### TASK PROMPT
Within the material below, transcribe exactly the lines from the one holding "cr_pusher : producer" through the one holding "0 <= cf_tag s' <= k + 1 ->", keeping both ends and skipping the rest.

### DATA FOR THE TASK
(** The loop that starts the threads; a failure aborts the program. *)
Fixpoint start_threads (e : life_env) (i todo : nat) : lm unit :=
  match todo with
  | O => mret tt
  | S todo =>
      a ← gets fiber_managers;
      m ← of_option (a.2 !! i);
      assert_ (Z.eqb (e_pthread_create e i) 0);;
      modify (call [CThreadCreate i m]);;
      store_thread i (e_thread e i);;
      start_threads e (S i) todo
  end.

Definition fiber_manager_init (e : life_env) (num_threads : nat) : lm Z :=
  modify (fun s => set_flags false true (e_self e) (-1) s);;      (* init_scheduler_lock_data and the three flags *)
  st ← gets fiber_manager_state;
  if decide (st <> FIBER_MANAGER_STATE_NONE) then modify (set_errno EINVAL);; mret FIBER_ERROR
  else
    sched_ret ← scheduler_init e num_threads;
    if decide (sched_ret = 0) then mret FIBER_ERROR
    else
      a ← gets fiber_manager_threads;
      assert_ (Z.eqb a.1 NULL);;
      thr ← calloc (e_threads e);
      assert_ (negb (Z.eqb thr NULL));;
      modify (set_threads (i32 (Z.of_nat num_threads)) (thr, replicate num_threads 0));;
      b ← gets fiber_managers;
      assert_ (Z.eqb b.1 NULL);;
      mgrs ← calloc (e_managers e);
      assert_ (negb (Z.eqb mgrs NULL));;
      modify (set_array (mgrs, replicate num_threads NULL));;
      k ← fiber_scheduler_for_thread 0;
      main_manager ← fiber_manager_create (e_create e 0%nat) k;
      assert_ (negb (Z.eqb main_manager NULL));;
      modify (set_the_manager main_manager);;
      store_manager 0 main_manager;;
      store_thread 0 (e_self e);;
      modify (set_state FIBER_MANAGER_STATE_STARTED);;
      create_managers e 1 (num_threads - 1);;
      store_thread 0 (e_self e);;
      start_threads e 1 (num_threads - 1);;
      modify (call [CIoInit]);;
      if decide (e_io_init e = 0) then mret FIBER_ERROR
      else
        modify (call [CEventInit]);;
        mret (if decide (e_event_init e = 0) then FIBER_ERROR else FIBER_SUCCESS).
(* ===== verification/CppFifo.v ===== *)
(** * The C++ queue template ([cpp/lockfree_fifo.hpp])

    [lockfree::fifo] combines a producer side (one producer, or many, which
    exchange the tail) with a consumer side (one consumer, or many, which swap the
    head together with a tag).  Unlike the C queues it owns its nodes: a push
    allocates one and a pop deallocates the old dummy.  With many consumers a pop
    may therefore read a node that another one has freed; in the model such a read
    returns any value at all, and freed addresses are allocated again.  One program
    point per shared access; the two sides are chosen by [traits]. *)

From S2P Require Import Prelude MpscFifo.

(** ** Traits *)

Inductive concurrency := CSingle | CMultiple.
Record fifo_traits := FifoTraits { producer : concurrency; consumer : concurrency }.
#[global] Instance concurrency_eq_dec : EqDecision concurrency.
Proof. solve_decision. Defined.

(** ** Wait strategies *)

(** [wait_strategy::spin<Count, NextStrategy>]: the new counter and whether the
    next strategy was called. *)
Definition spin_start (Count : Z) : Z := Count.
Definition spin_wait (Count counter : Z) : Z * bool :=
  let counter := u64 (counter - 1) in
  if Z.eqb counter 0 then (Count, true) else (counter, false).

(** The default of both strategies of a pop. *)
Definition SPIN_COUNT : Z := 128.

(** ** State *)

(** The queue; [cf_pusher] and [cf_popper]: the thread inside a push or a pop when
    that side is single, never read by the operations. *)
Record cf_shared := CfShared {
  cf_heap : gmap Z node;
  cf_fifo : mpsc_fifo;                  (* head.value and tail *)
  cf_tag : Z;                           (* head.tag *)
  cf_pusher : option nat;
  cf_popper : option nat
}.

(** [w]: the counters of [backoff] and [waitStrategy] in a pop. *)
Inductive cf_pc :=
| CfIdle
| CfAlloc (value : Z)                           (* alloc_node *)
| CfPushTail (newNode : Z)                      (* one producer: load tail *)
| CfPushStore (newNode oldTail : Z)             (* tail = newNode *)
| CfPushXchg (newNode : Z)                      (* many: tail.exchange *)
| CfPushLink (newNode oldTail : Z)              (* oldTail->next.store *)
| CfPopHead (w : Z * Z)                         (* one consumer: load head *)
| CfPopNext (w : Z * Z) (oldHead : Z)
| CfPopMove (w : Z * Z) (oldHead oldHeadNext : Z)          (* head = oldHeadNext *)
| CfPopData (w : Z * Z) (oldHead oldHeadNext : Z)          (* dest = move(oldHeadNext->data) *)
| CfTag (w : Z * Z)                             (* many: tag.load *)
| CfVal (w : Z * Z) (t : Z)
| CfNext (w : Z * Z) (t oldHead : Z)
| CfData (w : Z * Z) (t oldHead oldHeadNext : Z)
| CfCas (w : Z * Z) (t oldHead oldHeadNext dest : Z)
| CfFree (oldHead dest : Z).                    (* destroy and deallocate *)

(** [CfFresh a]: the allocator returns [a]; [CfGarbage g]: a read of freed memory
    yields [g]. *)
Inductive cf_choice := CfCallPush (value : Z) | CfCallPop | CfGo | CfFresh (a : Z) | CfGarbage (g : Z).

Inductive cf_ev := EvCPush (v : Z) | EvCPop (v : Z) | EvCEmpty | EvCFailure.

(** A read of [l] through [load]; of freed memory only where the code allows for
    it. *)
Definition wild (load : gmap Z node -> Z -> option Z) (ch : cf_choice) (h : gmap Z node) (l : Z) : option Z :=
  match h !! l with
  | Some _ => load h l
  | None => match ch with CfGarbage g => Some g | _ => None end
  end.

Section fifo.
Variable traits : fifo_traits.

(** ** Producers *)

(** The constructor [fifo_node(data)]. *)
Definition fifo_node (data : Z) : node := Node data NULL.

(** [push]: [try_push] always returns true, so the backoff loop runs once. *)
Definition cf_push (ch : cf_choice) (s : cf_shared) (pc : cf_pc) : option (cf_shared * cf_pc * list cf_ev) :=
  let '(CfShared h f tag pu po) := s in
  match pc with
  | CfAlloc v =>
      match ch with
      | CfFresh a =>
          if decide (a <> NULL /\ h !! a = None)
          then Some (CfShared (<[a:=fifo_node v]> h) f tag pu po,
                     match producer traits with CSingle => CfPushTail a | CMultiple => CfPushXchg a end, [])
          else None
      | _ => None
      end
  | CfPushTail n => Some (s, CfPushStore n (f_tail f), [])
  | CfPushStore n old => v ← load_data h n; Some (CfShared h (Fifo (f_head f) n) tag pu po, CfPushLink n old, [EvCPush v])
  | CfPushXchg n => v ← load_data h n; Some (CfShared h (Fifo (f_head f) n) tag pu po, CfPushLink n (f_tail f), [EvCPush v])
  | CfPushLink n old => h' ← store_next h old n; Some (CfShared h' f tag None po, CfIdle, [])
  | _ => None
  end.

(** ** Consumers *)

(** The next attempt of [pop] after an empty queue or a failed swap. *)
Definition pop_first (w : Z * Z) : cf_pc := match consumer traits with CSingle => CfPopHead w | CMultiple => CfTag w end.
Definition after_empty (w : Z * Z) : cf_pc := pop_first (w.1, (spin_wait SPIN_COUNT w.2).1).
Definition after_failure (w : Z * Z) : cf_pc := pop_first ((spin_wait SPIN_COUNT w.1).1, w.2).

(** [try_pop] of one consumer, in the loop of [pop]. *)
Definition cf_pop_single (s : cf_shared) (pc : cf_pc) : option (cf_shared * cf_pc * list cf_ev) :=
  let '(CfShared h f tag pu po) := s in
  match pc with
  | CfPopHead w => Some (s, CfPopNext w (f_head f), [])
  | CfPopNext w hd =>
      nx ← load_next h hd;
      if decide (nx = NULL) then Some (s, after_empty w, [EvCEmpty]) else Some (s, CfPopMove w hd nx, [])
  | CfPopMove w hd nx => Some (CfShared h (Fifo nx (f_tail f)) tag pu po, CfPopData w hd nx, [])
  | CfPopData w hd nx => d ← load_data h nx; Some (s, CfFree hd d, [EvCPop d])
  | _ => None
  end.

(** [tagged_pointer::compare_and_swap] on the tag and the pointer. *)
Definition tagged_compare_and_swap (p original : Z * Z) (updated : Z) : option (Z * Z) :=
  if decide (p = original) then Some (u64 (original.1 + 1), updated) else None.

(** [try_pop] of many consumers: [tagged_pointer::snapshot], the reads, and
    [tagged_pointer::compare_and_swap]. *)
Definition cf_pop_multiple (ch : cf_choice) (s : cf_shared) (pc : cf_pc) : option (cf_shared * cf_pc * list cf_ev) :=
  let '(CfShared h f tag pu po) := s in
  match pc with
  | CfTag w => Some (s, CfVal w tag, [])
  | CfVal w t => Some (s, CfNext w t (f_head f), [])
  | CfNext w t hd =>
      nx ← wild load_next ch h hd;
      if decide (nx = NULL) then Some (s, after_empty w, [EvCEmpty]) else Some (s, CfData w t hd nx, [])
  | CfData w t hd nx => d ← wild load_data ch h nx; Some (s, CfCas w t hd nx d, [])
  | CfCas w t hd nx d =>
      match tagged_compare_and_swap (tag, f_head f) (t, hd) nx with
      | Some (tag', hd') => Some (CfShared h (Fifo hd' (f_tail f)) tag' pu po, CfFree hd d, [EvCPop d])
      | None => Some (s, after_failure w, [EvCFailure])
      end
  | _ => None
  end.

(** [allocator.destroy] and [allocator.deallocate], and the return of [pop]. *)
Definition cf_deallocate (s : cf_shared) (pc : cf_pc) : option (cf_shared * cf_pc * list cf_ev) :=
  let '(CfShared h f tag pu po) := s in
  match pc with
  | CfFree hd d => match h !! hd with Some _ => Some (CfShared (delete hd h) f tag pu None, CfIdle, []) | None => None end
  | _ => None
  end.

Definition cf_tstep (t : nat) (ch : cf_choice) (s : cf_shared) (pc : cf_pc) : option (cf_shared * cf_pc * list cf_ev) :=
  let '(CfShared h f tag pu po) := s in
  match pc, ch with
  | CfIdle, CfCallPush v =>
      if decide (producer traits = CSingle /\ pu <> None) then None else Some (CfShared h f tag (Some t) po, CfAlloc v, [])
  | CfIdle, CfCallPop =>
      if decide (consumer traits = CSingle /\ po <> None) then None
      else Some (CfShared h f tag pu (Some t), pop_first (spin_start SPIN_COUNT, spin_start SPIN_COUNT), [])
  | CfIdle, _ | _, (CfCallPush _ | CfCallPop) => None
  | (CfAlloc _ | CfPushTail _ | CfPushStore _ _ | CfPushXchg _ | CfPushLink _ _), _ => cf_push ch s pc
  | (CfPopHead _ | CfPopNext _ _ | CfPopMove _ _ _ | CfPopData _ _ _), _ => cf_pop_single s pc
  | (CfTag _ | CfVal _ _ | CfNext _ _ _ | CfData _ _ _ _ | CfCas _ _ _ _ _), _ => cf_pop_multiple ch s pc
  | CfFree _ _, _ => cf_deallocate s pc
  end.

Definition cf_conf := conf cf_shared cf_pc.
Definition cf_step := conf_step cf_tstep.

(** The constructor of [fifo]: the dummy, node 1 here, is head and tail. *)
Definition cf_init (n : nat) : cf_conf :=
  Conf (CfShared (<[1:=fifo_node 0]> ∅) (Fifo 1 1) 0 None None) (replicate n CfIdle).
End fifo.

(** A FIFO queue of values. *)
Definition cf_spec (e : cf_ev) (q : list Z) : option (list Z) :=
  match e, q with
  | EvCPush v, _ => Some (q ++ [v])
  | EvCPop v, x :: q => if decide (v = x) then Some q else None
  | EvCPop _, [] => None
  | _, _ => Some q
  end.

Lemma cf_spec_pop v q : spec_run cf_spec [EvCPop v] (v :: q) = Some q.
Proof. cbn [spec_run cf_spec]. by rewrite decide_True. Qed.

(** ** Invariant *)

Definition cf_private (pc : cf_pc) : option Z :=
  match pc with CfPushTail n | CfPushStore n _ | CfPushXchg n | CfFree n _ => Some n | _ => None end.
Definition cf_pending (pc : cf_pc) : option (Z * Z) := match pc with CfPushLink n old => Some (old, n) | _ => None end.
(** The dummy that a single consumer has left but not finished with. *)
Definition cf_leaving (pc : cf_pc) : option Z := match pc with CfPopData _ hd _ => Some hd | _ => None end.

Definition cf_pushing (pc : cf_pc) : bool :=
  match pc with CfAlloc _ | CfPushTail _ | CfPushStore _ _ | CfPushXchg _ | CfPushLink _ _ => true | _ => false end.
Definition cf_popping (pc : cf_pc) : bool :=
  match pc with
  | CfPopHead _ | CfPopNext _ _ | CfPopMove _ _ _ | CfPopData _ _ _ | CfTag _ | CfVal _ _ | CfNext _ _ _ | CfData _ _ _ _ | CfCas _ _ _ _ _
  | CfFree _ _ => true
  | _ => false
  end.

(** What a thread's locals promise; a snapshot counts as long as the tag has not
    moved. *)
Definition cf_ok (tr : fifo_traits) (s : cf_shared) (pc : cf_pc) : Prop :=
  match pc with
  | CfPushTail n => producer tr = CSingle /\ load_next (cf_heap s) n = Some NULL
  | CfPushStore n old => producer tr = CSingle /\ load_next (cf_heap s) n = Some NULL /\ old = f_tail (cf_fifo s)
  | CfPushXchg n => producer tr = CMultiple /\ load_next (cf_heap s) n = Some NULL
  | CfPopHead _ => consumer tr = CSingle
  | CfPopNext _ hd => consumer tr = CSingle /\ hd = f_head (cf_fifo s)
  | CfPopMove _ hd nx => consumer tr = CSingle /\ hd = f_head (cf_fifo s) /\ load_next (cf_heap s) hd = Some nx /\ nx <> NULL
  | CfPopData _ hd nx => consumer tr = CSingle /\ nx = f_head (cf_fifo s) /\ load_next (cf_heap s) hd = Some nx /\ nx <> NULL
  | CfTag _ => consumer tr = CMultiple
  | CfVal _ t => consumer tr = CMultiple /\ t <= cf_tag s
  | CfNext _ t hd => consumer tr = CMultiple /\ t <= cf_tag s /\ (t = cf_tag s -> hd = f_head (cf_fifo s))
  | CfData _ t hd nx => consumer tr = CMultiple /\ t <= cf_tag s /\
      (t = cf_tag s -> hd = f_head (cf_fifo s) /\ load_next (cf_heap s) hd = Some nx /\ nx <> NULL)
  | CfCas _ t hd nx d => consumer tr = CMultiple /\ t <= cf_tag s /\
      (t = cf_tag s -> hd = f_head (cf_fifo s) /\ load_next (cf_heap s) hd = Some nx /\ nx <> NULL /\ load_data (cf_heap s) nx = Some d)
  | _ => True
  end.

Definition cf_places (c : cf_conf) (chain : list Z) : list Z := chain ++ omap cf_private (threads c).

(** [chain] starts at [vh]: the head, or the dummy that the single consumer is
    about to leave. *)
Record cf_rel (tr : fifo_traits) (k : Z) (c : cf_conf) (q : list Z) (vh : Z) (chain : list Z) : Prop := {
  cr_chain : chain_inv (cf_heap (shared c)) (Fifo vh (f_tail (cf_fifo (shared c)))) (omap cf_pending (threads c)) chain;
  cr_data : Forall2 (fun a d => load_data (cf_heap (shared c)) a = Some d) (tail chain) q;
  cr_nd : NoDup (cf_places c chain);
  cr_heap : forall a, is_Some (cf_heap (shared c) !! a) <-> a ∈ cf_places c chain;
  cr_null : NULL ∉ cf_places c chain;
  cr_vh : vh = match omap cf_leaving (threads c) with [] => f_head (cf_fifo (shared c)) | hd :: _ => hd end;
  cr_tag : 0 <= cf_tag (shared c) <= k;
  cr_pusher : producer tr = CSingle -> forall t pc, threads c !! t = Some pc -> cf_pushing pc = true -> cf_pusher (shared c) = Some t;
  cr_popper : consumer tr = CSingle -> forall t pc, threads c !! t = Some pc -> cf_popping pc = true -> cf_popper (shared c) = Some t;
  cr_ok : forall t pc, threads c !! t = Some pc -> cf_ok tr (shared c) pc
}.

(** Threads other than [t] contribute nothing to an image. *)
Lemma load_next_alloc h a nx : load_next h a = Some nx -> is_Some (h !! a).
Proof. unfold load_next. destruct (h !! a); [by eexists|done]. Qed.

Section cf_steps.
Context (tr : fifo_traits) {k : Z} {c : cf_conf} {q : list Z} {vh : Z} {chain : list Z} (t : nat) (pc : cf_pc).
Hypotheses (HR : cf_rel tr k c q vh chain) (Ht : threads c !! t = Some pc).

Lemma cf_rel_step s' pc' q' vh' chain' :
  chain_inv (cf_heap s') (Fifo vh' (f_tail (cf_fifo s'))) (omap cf_pending (<[t:=pc']> (threads c))) chain' ->
  Forall2 (fun a d => load_data (cf_heap s') a = Some d) (tail chain') q' ->
  NoDup (cf_places (Conf s' (<[t:=pc']> (threads c))) chain') ->
  (forall a, is_Some (cf_heap s' !! a) <-> a ∈ cf_places (Conf s' (<[t:=pc']> (threads c))) chain') ->
  (NULL ∉ cf_places (Conf s' (<[t:=pc']> (threads c))) chain') ->
  vh' = match omap cf_leaving (<[t:=pc']> (threads c)) with [] => f_head (cf_fifo s') | hd :: _ => hd end ->
  0 <= cf_tag s' <= k + 1 ->
  (producer tr = CSingle -> (cf_pushing pc' = true -> cf_pusher s' = Some t) /\ (cf_pushing pc = true \/ cf_pusher s' = cf_pusher (shared c) \/ cf_pusher (shared c) = None)) ->
  (consumer tr = CSingle -> (cf_popping pc' = true -> cf_popper s' = Some t) /\ (cf_popping pc = true \/ cf_popper s' = cf_popper (shared c) \/ cf_popper (shared c) = None)) ->
  cf_ok tr s' pc' -> (forall i p, i <> t -> threads c !! i = Some p -> cf_ok tr (shared c) p -> cf_ok tr s' p) ->
  cf_rel tr (k + 1) (Conf s' (<[t:=pc']> (threads c))) q' vh' chain'.
Proof using HR Ht.
  intros H1 H2 H3 H4 H5 H6 H7 Hpu Hpo Hok Hoks. split; auto.
  - intros Hs i p Hi Hp. destruct (Hpu Hs) as [P1 P2]. cbn [shared threads] in *. apply lookup_insert_cases in Hi as [(-> & ->)|(Hne & Hi)]; [auto|].
    pose proof (cr_pusher _ _ _ _ _ _ HR Hs i p Hi Hp) as E. destruct P2 as [P|[->|P]]; [|done|congruence].
    pose proof (cr_pusher _ _ _ _ _ _ HR Hs t pc Ht P). congruence.
  - intros Hs i p Hi Hp. destruct (Hpo Hs) as [P1 P2]. cbn [shared threads] in *. apply lookup_insert_cases in Hi as [(-> & ->)|(Hne & Hi)]; [auto|].
    pose proof (cr_popper _ _ _ _ _ _ HR Hs i p Hi Hp) as E. destruct P2 as [P|[->|P]]; [|done|congruence].
    pose proof (cr_popper _ _ _ _ _ _ HR Hs t pc Ht P). congruence.
  - intros i p Hi. cbn [shared threads] in *. apply lookup_insert_cases in Hi as [(-> & ->)|(Hne & Hi)]; [done|].
    apply (Hoks i p Hne Hi). by apply (cr_ok _ _ _ _ _ _ HR i).
Qed.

### PROBLEM SOLUTION
  cr_pusher : producer tr = CSingle -> forall t pc, threads c !! t = Some pc -> cf_pushing pc = true -> cf_pusher (shared c) = Some t;
  cr_popper : consumer tr = CSingle -> forall t pc, threads c !! t = Some pc -> cf_popping pc = true -> cf_popper (shared c) = Some t;
  cr_ok : forall t pc, threads c !! t = Some pc -> cf_ok tr (shared c) pc
}.

(** Threads other than [t] contribute nothing to an image. *)
Lemma load_next_alloc h a nx : load_next h a = Some nx -> is_Some (h !! a).
Proof. unfold load_next. destruct (h !! a); [by eexists|done]. Qed.

Section cf_steps.
Context (tr : fifo_traits) {k : Z} {c : cf_conf} {q : list Z} {vh : Z} {chain : list Z} (t : nat) (pc : cf_pc).
Hypotheses (HR : cf_rel tr k c q vh chain) (Ht : threads c !! t = Some pc).

Lemma cf_rel_step s' pc' q' vh' chain' :
  chain_inv (cf_heap s') (Fifo vh' (f_tail (cf_fifo s'))) (omap cf_pending (<[t:=pc']> (threads c))) chain' ->
  Forall2 (fun a d => load_data (cf_heap s') a = Some d) (tail chain') q' ->
  NoDup (cf_places (Conf s' (<[t:=pc']> (threads c))) chain') ->
  (forall a, is_Some (cf_heap s' !! a) <-> a ∈ cf_places (Conf s' (<[t:=pc']> (threads c))) chain') ->
  (NULL ∉ cf_places (Conf s' (<[t:=pc']> (threads c))) chain') ->
  vh' = match omap cf_leaving (<[t:=pc']> (threads c)) with [] => f_head (cf_fifo s') | hd :: _ => hd end ->
  0 <= cf_tag s' <= k + 1 ->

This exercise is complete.